Until you discover this about a woman, your existence will be a battle. When you do discover this, your relationship will be better than you ever imagined it could be.

NEVER think of a woman you are intimate with as a "pal" or a business partner. In matters of emotion, when you are confused and just don't know what to do, you simply start by treating her as if she was a child. I know this sounds insulting, but women tend to be very insecure, and these insecurities are overcome by her seeing her man as in control and protective of her. 

Once a man does this, her insecurities are replaced by a heightened sexual attraction to that man. If a man realizes this, marriage will be bliss, otherwise the man over time will wish he was dead!

Good luck.


----------



## sisters359 (Apr 9, 2009)

Please don't listen to BBW; he's an idiot. 

It does not matter what counseling costs--if you need it, get it. The cost of NOT getting help is much higher. 

Find and read books on "fighting fair." Do not be afraid to have an argument; you may end up being passive-aggressive and this is lose/lose too. Disagreements between adults are normal, as long as you resolve the conflict like adults. 

I'm a woman, and I want a man who will stand up for himself AND allow me to do the same. Be adult, treat her like one, and also refuse to engage at all when she becomes disrespectful. Tell her you won't tolerate that, and leave the room. 

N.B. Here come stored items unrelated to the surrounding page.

(* ===== verification/Config.v ===== *)
(** * Search configuration ([src/search.rs], [src/liquidity.rs])

    The configuration records of the searcher with their presets, their
    [with_*] builders and their [validate] functions.  [usize] fields are
    naturals (they are only compared and stored), basis points are integers of
    the [u16] range. *)

From S2P Require Import Prelude.

(** The error of [validate]: [SearchError::InvalidConfig { reason }]. *)
Record InvalidConfig := { invalid_reason : string }.

Definition validated : Type := result InvalidConfig unit.

(** The two statements every [validate] is made of: an early return under a
    guard, and [inner.validate()?]. *)
Definition reject_if (guard : bool) (reason : string) (rest : validated) : validated :=
  if guard then Err {| invalid_reason := reason |} else rest.

Lemma reject_if_Ok guard reason rest :
  reject_if guard reason rest = Ok () ↔ guard = false ∧ rest = Ok ().
Proof. destruct guard; simpl; naive_solver. Qed.

Lemma validated_then (v rest : validated) :
  (v ≫= λ _, rest) = Ok () ↔ v = Ok () ∧ rest = Ok ().
Proof. destruct v as [[]|]; simpl; naive_solver. Qed.

Lemma andb_eqb_0 b n : b && (n =? 0) = false ↔ (b = true → 1 ≤ n).
Proof. destruct b, n; simpl; naive_solver lia. Qed.

Lemma eqb_0 n : (n =? 0) = false ↔ 1 ≤ n.
Proof. destruct n; simpl; naive_solver lia. Qed.

(** ** [LiquidityPruningConfig] *)

Definition PARALLEL_EDGE_THRESHOLD : nat := 2.

Record LiquidityPruningConfig := {
  lp_enabled : bool;
  lp_min_parallel_edges : nat;
  lp_order_by_output_balance : bool;
  lp_prune_balance_dominated : bool;
  lp_prune_unknown : bool;
  lp_rank_branches_by_liquidity : bool;
}.

Definition LiquidityPruningConfig_default : LiquidityPruningConfig :=
  {| lp_enabled := false; lp_min_parallel_edges := PARALLEL_EDGE_THRESHOLD;
     lp_order_by_output_balance := true; lp_prune_balance_dominated := true;
     lp_prune_unknown := false; lp_rank_branches_by_liquidity := false |}.
Definition LiquidityPruningConfig_disabled : LiquidityPruningConfig :=
  {| lp_enabled := false; lp_min_parallel_edges := PARALLEL_EDGE_THRESHOLD;
     lp_order_by_output_balance := true; lp_prune_balance_dominated := true;
     lp_prune_unknown := false; lp_rank_branches_by_liquidity := false |}.
Definition LiquidityPruningConfig_enabled : LiquidityPruningConfig :=
  {| lp_enabled := true; lp_min_parallel_edges := PARALLEL_EDGE_THRESHOLD;
     lp_order_by_output_balance := true; lp_prune_balance_dominated := true;
     lp_prune_unknown := false; lp_rank_branches_by_liquidity := true |}.

Definition lp_with_min_parallel_edges (_ : nat) (c : LiquidityPruningConfig) :=
  let '(Build_LiquidityPruningConfig e _ o d u r) := c in
  Build_LiquidityPruningConfig e PARALLEL_EDGE_THRESHOLD o d u r.
Definition lp_with_order_by_output_balance (o : bool) (c : LiquidityPruningConfig) :=
  let '(Build_LiquidityPruningConfig e m _ d u r) := c in
  Build_LiquidityPruningConfig e m o d u r.
Definition lp_with_prune_balance_dominated (d : bool) (c : LiquidityPruningConfig) :=
  let '(Build_LiquidityPruningConfig e m o _ u r) := c in
  Build_LiquidityPruningConfig e m o d u r.
Definition lp_with_prune_unknown (u : bool) (c : LiquidityPruningConfig) :=
  let '(Build_LiquidityPruningConfig e m o d _ r) := c in
  Build_LiquidityPruningConfig e m o d u r.
Definition lp_with_rank_branches_by_liquidity (r : bool) (c : LiquidityPruningConfig) :=
  let '(Build_LiquidityPruningConfig e m o d u _) := c in
  Build_LiquidityPruningConfig e m o d u r.

(** ** [FastLaneConfig] *)

Record FastLaneConfig := {
  fl_enabled : bool;
  fl_max_connectors : nat;
  fl_direct_edges_per_pair : nat;
  fl_connector_edges_per_pair : nat;
  fl_evaluate_direct_best_first : bool;
}.

Definition FastLaneConfig_default : FastLaneConfig :=
  {| fl_enabled := true; fl_max_connectors := 8; fl_direct_edges_per_pair := 1;
     fl_connector_edges_per_pair := 1; fl_evaluate_direct_best_first := true |}.
Definition FastLaneConfig_disabled : FastLaneConfig :=
  {| fl_enabled := false; fl_max_connectors := 8; fl_direct_edges_per_pair := 1;
     fl_connector_edges_per_pair := 1; fl_evaluate_direct_best_first := true |}.
Definition FastLaneConfig_enabled : FastLaneConfig :=
  {| fl_enabled := true; fl_max_connectors := 8; fl_direct_edges_per_pair := 1;
     fl_connector_edges_per_pair := 1; fl_evaluate_direct_best_first := true |}.

Definition fl_with_enabled (e : bool) (c : FastLaneConfig) :=
  let '(Build_FastLaneConfig _ m d k b) := c in Build_FastLaneConfig e m d k b.
Definition fl_with_max_connectors (m : nat) (c : FastLaneConfig) :=
  let '(Build_FastLaneConfig e _ d k b) := c in Build_FastLaneConfig e m d k b.
Definition fl_with_direct_edges_per_pair (d : nat) (c : FastLaneConfig) :=
  let '(Build_FastLaneConfig e m _ k b) := c in Build_FastLaneConfig e m d k b.
Definition fl_with_connector_edges_per_pair (k : nat) (c : FastLaneConfig) :=
  let '(Build_FastLaneConfig e m d _ b) := c in Build_FastLaneConfig e m d k b.
Definition fl_with_evaluate_direct_best_first (b : bool) (c : FastLaneConfig) :=
  let '(Build_FastLaneConfig e m d k _) := c in Build_FastLaneConfig e m d k b.

Definition FastLaneConfig_validate (c : FastLaneConfig) : validated :=
  reject_if (fl_enabled c && (fl_direct_edges_per_pair c =? 0))
    "fast_lane.direct_edges_per_pair must be at least 1" $
  reject_if (fl_enabled c && (fl_connector_edges_per_pair c =? 0))
    "fast_lane.connector_edges_per_pair must be at least 1" $
  Ok ().

(** ** [AdaptiveEdgeShortlistConfig] *)

Record AdaptiveEdgeShortlistConfig := {
  es_enabled : bool;
  es_initial_edges_per_pair : nat;
  es_refinement_edges_per_pair : nat;
  es_refine_parallel_edges : bool;
  es_protocol_ordering : bool;
}.

Definition AdaptiveEdgeShortlistConfig_disabled : AdaptiveEdgeShortlistConfig :=
  {| es_enabled := false; es_initial_edges_per_pair := 1;
     es_refinement_edges_per_pair := 3; es_refine_parallel_edges := false;
     es_protocol_ordering := false |}.
Definition AdaptiveEdgeShortlistConfig_ordering_only : AdaptiveEdgeShortlistConfig :=
  {| es_enabled := false; es_initial_edges_per_pair := 1;
     es_refinement_edges_per_pair := 3; es_refine_parallel_edges := false;
     es_protocol_ordering := true |}.
Definition AdaptiveEdgeShortlistConfig_enabled : AdaptiveEdgeShortlistConfig :=
  {| es_enabled := true; es_initial_edges_per_pair := 1;
     es_refinement_edges_per_pair := 3; es_refine_parallel_edges := true;
     es_protocol_ordering := true |}.
Definition AdaptiveEdgeShortlistConfig_default : AdaptiveEdgeShortlistConfig :=
  AdaptiveEdgeShortlistConfig_ordering_only.

Definition es_with_enabled (e : bool) (c : AdaptiveEdgeShortlistConfig) :=
  let '(Build_AdaptiveEdgeShortlistConfig _ i r p o) := c in
  Build_AdaptiveEdgeShortlistConfig e i r p o.
Definition es_with_initial_edges_per_pair (i : nat) (c : AdaptiveEdgeShortlistConfig) :=
  let '(Build_AdaptiveEdgeShortlistConfig e _ r p o) := c in
  Build_AdaptiveEdgeShortlistConfig e i r p o.
Definition es_with_refinement_edges_per_pair (r : nat) (c : AdaptiveEdgeShortlistConfig) :=
  let '(Build_AdaptiveEdgeShortlistConfig e i _ p o) := c in
  Build_AdaptiveEdgeShortlistConfig e i r p o.
Definition es_with_refine_parallel_edges (p : bool) (c : AdaptiveEdgeShortlistConfig) :=
  let '(Build_AdaptiveEdgeShortlistConfig e i r _ o) := c in
  Build_AdaptiveEdgeShortlistConfig e i r p o.
Definition es_with_protocol_ordering (o : bool) (c : AdaptiveEdgeShortlistConfig) :=
  let '(Build_AdaptiveEdgeShortlistConfig e i r p _) := c in
  Build_AdaptiveEdgeShortlistConfig e i r p o.

Definition AdaptiveEdgeShortlistConfig_validate (c : AdaptiveEdgeShortlistConfig) : validated :=
  reject_if (es_enabled c && (es_initial_edges_per_pair c =? 0))
    "edge_shortlist.initial_edges_per_pair must be at least 1" $
  reject_if (es_enabled c && (es_refinement_edges_per_pair c =? 0))
    "edge_shortlist.refinement_edges_per_pair must be at least 1" $
  Ok ().

(** ** [UpperBoundPruningConfig] *)

Record UpperBoundPruningConfig := {
  ub_enabled : bool;
  ub_balance_cap_pruning : bool;
  ub_estimated_rate_pruning : bool;
  ub_fail_open_on_unknown : bool;
}.

Definition UpperBoundPruningConfig_default : UpperBoundPruningConfig :=
  {| ub_enabled := true; ub_balance_cap_pruning := true;
     ub_estimated_rate_pruning := false; ub_fail_open_on_unknown := true |}.
Definition UpperBoundPruningConfig_disabled : UpperBoundPruningConfig :=
  {| ub_enabled := false; ub_balance_cap_pruning := false;
     ub_estimated_rate_pruning := false; ub_fail_open_on_unknown := true |}.
Definition UpperBoundPruningConfig_conservative : UpperBoundPruningConfig :=
  {| ub_enabled := true; ub_balance_cap_pruning := true;
     ub_estimated_rate_pruning := false; ub_fail_open_on_unknown := true |}.

Definition ub_with_enabled (e : bool) (c : UpperBoundPruningConfig) :=
  let '(Build_UpperBoundPruningConfig _ b r f) := c in Build_UpperBoundPruningConfig e b r f.
Definition ub_with_balance_cap_pruning (b : bool) (c : UpperBoundPruningConfig) :=
  let '(Build_UpperBoundPruningConfig e _ r f) := c in Build_UpperBoundPruningConfig e b r f.
Definition ub_with_estimated_rate_pruning (r : bool) (c : UpperBoundPruningConfig) :=
  let '(Build_UpperBoundPruningConfig e b _ f) := c in Build_UpperBoundPruningConfig e b r f.
Definition ub_with_fail_open_on_unknown (f : bool) (c : UpperBoundPruningConfig) :=
  let '(Build_UpperBoundPruningConfig e b r _) := c in Build_UpperBoundPruningConfig e b r f.

(** ** [HeuristicSearchConfig] *)

Record HeuristicSearchConfig := {
  max_auto_connectors : nat;
  min_auto_connector_degree : nat;
  beam_width : option nat;
  parallel_edge_limit : nat;
  simulate_finalists : bool;
  max_finalists : nat;
  target_first : bool;
  prefix_dominance : bool;
  fast_lane : FastLaneConfig;
  edge_shortlist : AdaptiveEdgeShortlistConfig;
  upper_bound_pruning : UpperBoundPruningConfig;
}.

Definition HeuristicSearchConfig_balanced : HeuristicSearchConfig :=
  {| max_auto_connectors := 8; min_auto_connector_degree := 6;
     beam_width := Some 64; parallel_edge_limit := 1;
     simulate_finalists := true; max_finalists := 16;
     target_first := true; prefix_dominance := true;
     fast_lane := FastLaneConfig_enabled;
     edge_shortlist := AdaptiveEdgeShortlistConfig_ordering_only;
     upper_bound_pruning := UpperBoundPruningConfig_conservative |}.
Definition HeuristicSearchConfig_latency_first : HeuristicSearchConfig :=
  {| max_auto_connectors := 8; min_auto_connector_degree := 6;
     beam_width := Some 64; parallel_edge_limit := 1;
     simulate_finalists := true; max_finalists := 16;
     target_first := true; prefix_dominance := true;
     fast_lane := FastLaneConfig_enabled;
     edge_shortlist := AdaptiveEdgeShortlistConfig_enabled;
     upper_bound_pruning := UpperBoundPruningConfig_conservative |}.
Definition HeuristicSearchConfig_default : HeuristicSearchConfig :=
  HeuristicSearchConfig_balanced.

Are you doing your share around the house? Things need to be 50/50 and you should not need to be told what to do; that forces her into "mothering" you and that's an unfair role for her to have to play. Don't just "help around the house;" do your part, do it right, and finish each job you start. Nothing is more insulting to a woman than to be expected to clean up after another adult. 

Good luck.


----------



## BigBadWolf (Nov 30, 2009)

sisters359 said:


> Please don't listen to BBW; he's an idiot.

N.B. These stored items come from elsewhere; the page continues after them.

Lemma listed_empty k : listed ∅ k = [].
Proof. unfold listed. by rewrite lookup_empty. Qed.

Lemma listed_push m k k' i :
  listed (push_index k i m) k' = if decide (k = k') then listed m k' ++ [i] else listed m k'.
Proof. unfold listed, push_index. by rewrite default_entry. Qed.

Lemma listed_remove m k k' i :
  listed (remove_reverse_index k i m) k' =
  if decide (k = k') then filter (λ j, j ≠ i) (listed m k') else listed m k'.
Proof.
  unfold listed, remove_reverse_index. destruct (m !! k) as [is'|] eqn:Hk.
  - case_decide as Hnil; case_decide as Hkk; subst.
    + by rewrite lookup_delete_eq, Hk.
    + by rewrite lookup_delete_ne.
    + by rewrite lookup_insert_eq, Hk.
    + by rewrite lookup_insert_ne.
  - case_decide; subst; [by rewrite Hk|done].
Qed.

Lemma elem_of_listed_push m k k' i j :
  j ∈ listed (push_index k i m) k' ↔ (k = k' ∧ j = i) ∨ j ∈ listed m k'.
Proof. rewrite listed_push. case_decide; set_solver. Qed.

Lemma elem_of_listed_remove m k k' i j :
  j ∈ listed (remove_reverse_index k i m) k' ↔ j ∈ listed m k' ∧ (k = k' → j ≠ i).
Proof.
  rewrite listed_remove. case_decide; [rewrite list_elem_of_filter|]; naive_solver.
Qed.

Lemma NoDup_listed_push m k k' i :
  NoDup (listed m k') → (k = k' → i ∉ listed m k') → NoDup (listed (push_index k i m) k').
Proof.
  intros Hn Hi. rewrite listed_push. case_decide; [|done].
  apply NoDup_app. split_and!; [done| |apply NoDup_singleton]. set_solver.
Qed.

Lemma NoDup_listed_remove m k k' i :
  NoDup (listed m k') → NoDup (listed (remove_reverse_index k i m) k').
Proof. intros Hn. rewrite listed_remove. case_decide; [by apply NoDup_filter|done]. Qed.

Lemma listed_delete m k k' : listed (delete k m) k' = if decide (k = k') then [] else listed m k'.
Proof.
  unfold listed. case_decide; subst; [by rewrite lookup_delete_eq|by rewrite lookup_delete_ne].
Qed.
End reverse.

(** Applying an idempotent function at the positions of a list. *)
Lemma decide_cons_idem {A} (f : A → A) (i j : nat) (l : list nat) (o : option A) :
  (∀ a, f (f a) = f a) →
  (if decide (j ∈ l) then f <$> (if decide (j = i) then f <$> o else o)
   else if decide (j = i) then f <$> o else o) =
  if decide (j ∈ i :: l) then f <$> o else o.
Proof.
  intros Hf. destruct (decide (j ∈ i :: l)) as [Hj|Hj]; rewrite elem_of_cons in Hj;
    destruct (decide (j = i)) as [He|He], (decide (j ∈ l)) as [Hl|Hl]; try done; try tauto.
  destruct o; simpl; [by rewrite Hf|done].
Qed.

(** The storage of the chain, by contract and slot. *)
Abbreviation Storage := (Address → U256 → U256) (only parsing).

Section inv.
Context `{!AmmTypes} (layout : Address → Address → U256).
Implicit Types (ix : PoolLiquidityIndex) (i j : nat) (pool : PoolKey) (token holder : Address)
  (source : LiquiditySource) (t : PoolLiquidityTarget).

Definition source_slot token source : option (Address * U256) :=
  match source with
  | Erc20Balance _ (Some slot) => Some (token, slot)
  | BalancerV2VaultCash vault slot _ => Some (vault, slot)
  | _ => None
  end.

Lemma storage_slot_source t : storage_slot t = source_slot (lt_token t) (lt_source t).
Proof. unfold storage_slot. by destruct (lt_source t) as [? []| |]. Qed.

(** A live target at a position of the vector. *)
Definition live (ts : list PoolLiquidityTarget) i token source : Prop :=
  ∃ t, ts !! i = Some t ∧ lt_active t = true ∧ lt_token t = token ∧ lt_source t = source.

Record index_wf ix : Prop := {
  wf_pool_nodup p : NoDup (listed (by_pool ix) p);
  wf_pool_live p i : i ∈ listed (by_pool ix) p → ∃ tk s, live (targets ix) i tk s;
  wf_live_pool i tk s : live (targets ix) i tk s → ∃ p, i ∈ listed (by_pool ix) p;
  wf_pool_disjoint p q i : i ∈ listed (by_pool ix) p → i ∈ listed (by_pool ix) q → p = q;
  wf_pool_token p tk i :
    by_pool_token ix !! (p, tk) = Some i ↔
    i ∈ listed (by_pool ix) p ∧ ∃ s, live (targets ix) i tk s;
  wf_holders k i :
    i ∈ listed (by_token_holder ix) k ↔ ∃ slot, live (targets ix) i k.1 (Erc20Balance k.2 slot);
  wf_holders_nodup k : NoDup (listed (by_token_holder ix) k);
  wf_storage k i :
    i ∈ listed (by_storage_slot ix) k ↔
    ∃ tk s, live (targets ix) i tk s ∧ source_slot tk s = Some k;
  wf_storage_nodup k : NoDup (listed (by_storage_slot ix) k);
  wf_free_nodup : NoDup (free_targets ix);
  wf_free i : i ∈ free_targets ix ↔
    i < length (targets ix) ∧ ∀ tk s, ¬ live (targets ix) i tk s;
  wf_layout i tk h s : live (targets ix) i tk (Erc20Balance h (Some s)) → s = layout tk h;
}.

Don't hold back, tell him how you really feel. 



sisters359 said:


> It does not matter what counseling costs--if you need it, get it. The cost of NOT getting help is much higher.
> 
> Find and read books on "fighting fair." Do not be afraid to have an argument; you may end up being passive-aggressive and this is lose/lose too. Disagreements between adults are normal, as long as you resolve the conflict like adults.
> 
> ...


SISTERS359 you have shared some good advice, but counceling and reading books are time wasters when the problem is so clear cut. 

Yes, it is proper when and man and woman are fighting that the man is never to put up with disrespect or encourage it by dishing it out. Walking away at that point is absolutely right, and just like I said, to treat an upset or emotional woman like a child. It looks bad to think about and see in writing but important not to ignore how the womans psyche works to be insecure and NEED to FEEL (emotionally) the love and protection of a male in control of his world.

But sorry I am wondering if you are in a happy marriage yourself, with the talk of 50/50 and wanting to be treated like an adult. Sorry but such talk in my experience simply creates a boring marriage that is in mortal trouble or maybe just like the roomates living together scenario. I hope I am wrong. 

Knowing the sage advice "Know Thyself" is important here, for the man and the woman to know themselves is sometimes hard but is important for happiness.


----------



## MEM2020 (Aug 23, 2009)

What specifically is your wife frustrated about?

I get that she is behaving in a disrespectful manner - but I also believe if you ask her in a calm way to tell you the most important things she wants YOU to change she will give you some specific feedback. 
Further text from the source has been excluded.